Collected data
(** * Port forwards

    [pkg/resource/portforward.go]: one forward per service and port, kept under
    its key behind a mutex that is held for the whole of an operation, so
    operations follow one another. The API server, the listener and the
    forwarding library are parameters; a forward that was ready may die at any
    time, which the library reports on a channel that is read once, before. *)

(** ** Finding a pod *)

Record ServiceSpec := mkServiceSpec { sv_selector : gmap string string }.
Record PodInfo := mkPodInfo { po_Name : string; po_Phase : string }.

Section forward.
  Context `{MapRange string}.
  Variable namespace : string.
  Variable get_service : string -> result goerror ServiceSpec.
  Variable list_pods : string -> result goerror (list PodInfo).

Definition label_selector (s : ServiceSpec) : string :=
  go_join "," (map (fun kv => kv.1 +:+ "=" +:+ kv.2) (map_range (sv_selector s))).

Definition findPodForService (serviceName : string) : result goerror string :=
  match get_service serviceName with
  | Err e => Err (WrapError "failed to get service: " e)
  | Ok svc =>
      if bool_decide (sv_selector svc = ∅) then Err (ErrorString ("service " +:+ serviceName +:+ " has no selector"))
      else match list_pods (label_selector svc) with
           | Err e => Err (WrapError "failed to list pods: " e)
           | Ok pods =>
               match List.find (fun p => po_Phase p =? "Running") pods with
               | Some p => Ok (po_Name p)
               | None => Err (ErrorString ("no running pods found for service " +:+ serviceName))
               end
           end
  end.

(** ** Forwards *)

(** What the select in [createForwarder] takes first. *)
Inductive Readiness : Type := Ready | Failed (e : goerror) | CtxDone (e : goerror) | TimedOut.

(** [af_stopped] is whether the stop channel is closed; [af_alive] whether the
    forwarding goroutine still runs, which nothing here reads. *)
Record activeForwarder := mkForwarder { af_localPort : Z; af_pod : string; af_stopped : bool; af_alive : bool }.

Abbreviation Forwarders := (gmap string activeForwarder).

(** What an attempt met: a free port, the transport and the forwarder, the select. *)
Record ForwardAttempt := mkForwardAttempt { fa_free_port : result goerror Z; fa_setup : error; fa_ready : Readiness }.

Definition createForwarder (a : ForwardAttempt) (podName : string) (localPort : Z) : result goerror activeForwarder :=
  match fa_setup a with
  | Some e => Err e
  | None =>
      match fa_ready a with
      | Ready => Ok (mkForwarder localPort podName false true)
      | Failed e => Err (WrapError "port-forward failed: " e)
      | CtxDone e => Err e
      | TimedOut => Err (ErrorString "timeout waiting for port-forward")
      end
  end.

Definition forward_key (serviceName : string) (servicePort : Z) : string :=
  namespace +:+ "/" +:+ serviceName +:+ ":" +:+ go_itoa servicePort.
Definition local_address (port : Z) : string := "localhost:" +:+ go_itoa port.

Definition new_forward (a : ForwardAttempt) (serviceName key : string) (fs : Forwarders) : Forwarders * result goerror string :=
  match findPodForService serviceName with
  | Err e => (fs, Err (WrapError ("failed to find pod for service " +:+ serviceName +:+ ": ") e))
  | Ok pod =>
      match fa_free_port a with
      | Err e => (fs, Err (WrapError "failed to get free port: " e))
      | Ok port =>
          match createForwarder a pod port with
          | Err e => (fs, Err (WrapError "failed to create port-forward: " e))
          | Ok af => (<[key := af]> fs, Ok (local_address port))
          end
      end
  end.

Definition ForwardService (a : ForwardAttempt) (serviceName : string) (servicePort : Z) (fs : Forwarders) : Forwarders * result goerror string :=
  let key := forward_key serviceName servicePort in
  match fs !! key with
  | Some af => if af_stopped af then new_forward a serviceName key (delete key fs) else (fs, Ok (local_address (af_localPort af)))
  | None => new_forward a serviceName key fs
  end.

• Problem details
Could you reproduce all the records exactly?

• Output for this exercise
(** * Port forwards

    [pkg/resource/portforward.go]: one forward per service and port, kept under
    its key behind a mutex that is held for the whole of an operation, so
    operations follow one another. The API server, the listener and the
    forwarding library are parameters; a forward that was ready may die at any
    time, which the library reports on a channel that is read once, before. *)

(** ** Finding a pod *)

Record ServiceSpec := mkServiceSpec { sv_selector : gmap string string }.
Record PodInfo := mkPodInfo { po_Name : string; po_Phase : string }.

Section forward.
  Context `{MapRange string}.
  Variable namespace : string.
  Variable get_service : string -> result goerror ServiceSpec.
  Variable list_pods : string -> result goerror (list PodInfo).

Definition label_selector (s : ServiceSpec) : string :=
  go_join "," (map (fun kv => kv.1 +:+ "=" +:+ kv.2) (map_range (sv_selector s))).

Definition findPodForService (serviceName : string) : result goerror string :=
  match get_service serviceName with
  | Err e => Err (WrapError "failed to get service: " e)
  | Ok svc =>
      if bool_decide (sv_selector svc = ∅) then Err (ErrorString ("service " +:+ serviceName +:+ " has no selector"))
      else match list_pods (label_selector svc) with
           | Err e => Err (WrapError "failed to list pods: " e)
           | Ok pods =>
               match List.find (fun p => po_Phase p =? "Running") pods with
               | Some p => Ok (po_Name p)
               | None => Err (ErrorString ("no running pods found for service " +:+ serviceName))
               end
           end
  end.

(** ** Forwards *)

(** What the select in [createForwarder] takes first. *)
Inductive Readiness : Type := Ready | Failed (e : goerror) | CtxDone (e : goerror) | TimedOut.

(** [af_stopped] is whether the stop channel is closed; [af_alive] whether the
    forwarding goroutine still runs, which nothing here reads. *)
Record activeForwarder := mkForwarder { af_localPort : Z; af_pod : string; af_stopped : bool; af_alive : bool }.

Abbreviation Forwarders := (gmap string activeForwarder).

(** What an attempt met: a free port, the transport and the forwarder, the select. *)
Record ForwardAttempt := mkForwardAttempt { fa_free_port : result goerror Z; fa_setup : error; fa_ready : Readiness }.

Definition createForwarder (a : ForwardAttempt) (podName : string) (localPort : Z) : result goerror activeForwarder :=
  match fa_setup a with
  | Some e => Err e
  | None =>
      match fa_ready a with
      | Ready => Ok (mkForwarder localPort podName false true)
      | Failed e => Err (WrapError "port-forward failed: " e)
      | CtxDone e => Err e
      | TimedOut => Err (ErrorString "timeout waiting for port-forward")
      end
  end.

Definition forward_key (serviceName : string) (servicePort : Z) : string :=
  namespace +:+ "/" +:+ serviceName +:+ ":" +:+ go_itoa servicePort.
Definition local_address (port : Z) : string := "localhost:" +:+ go_itoa port.

Definition new_forward (a : ForwardAttempt) (serviceName key : string) (fs : Forwarders) : Forwarders * result goerror string :=
  match findPodForService serviceName with
  | Err e => (fs, Err (WrapError ("failed to find pod for service " +:+ serviceName +:+ ": ") e))
  | Ok pod =>
      match fa_free_port a with
      | Err e => (fs, Err (WrapError "failed to get free port: " e))
      | Ok port =>
          match createForwarder a pod port with
          | Err e => (fs, Err (WrapError "failed to create port-forward: " e))
          | Ok af => (<[key := af]> fs, Ok (local_address port))
          end
      end
  end.

Definition ForwardService (a : ForwardAttempt) (serviceName : string) (servicePort : Z) (fs : Forwarders) : Forwarders * result goerror string :=
  let key := forward_key serviceName servicePort in
  match fs !! key with
  | Some af => if af_stopped af then new_forward a serviceName key (delete key fs) else (fs, Ok (local_address (af_localPort af)))
  | None => new_forward a serviceName key fs
  end.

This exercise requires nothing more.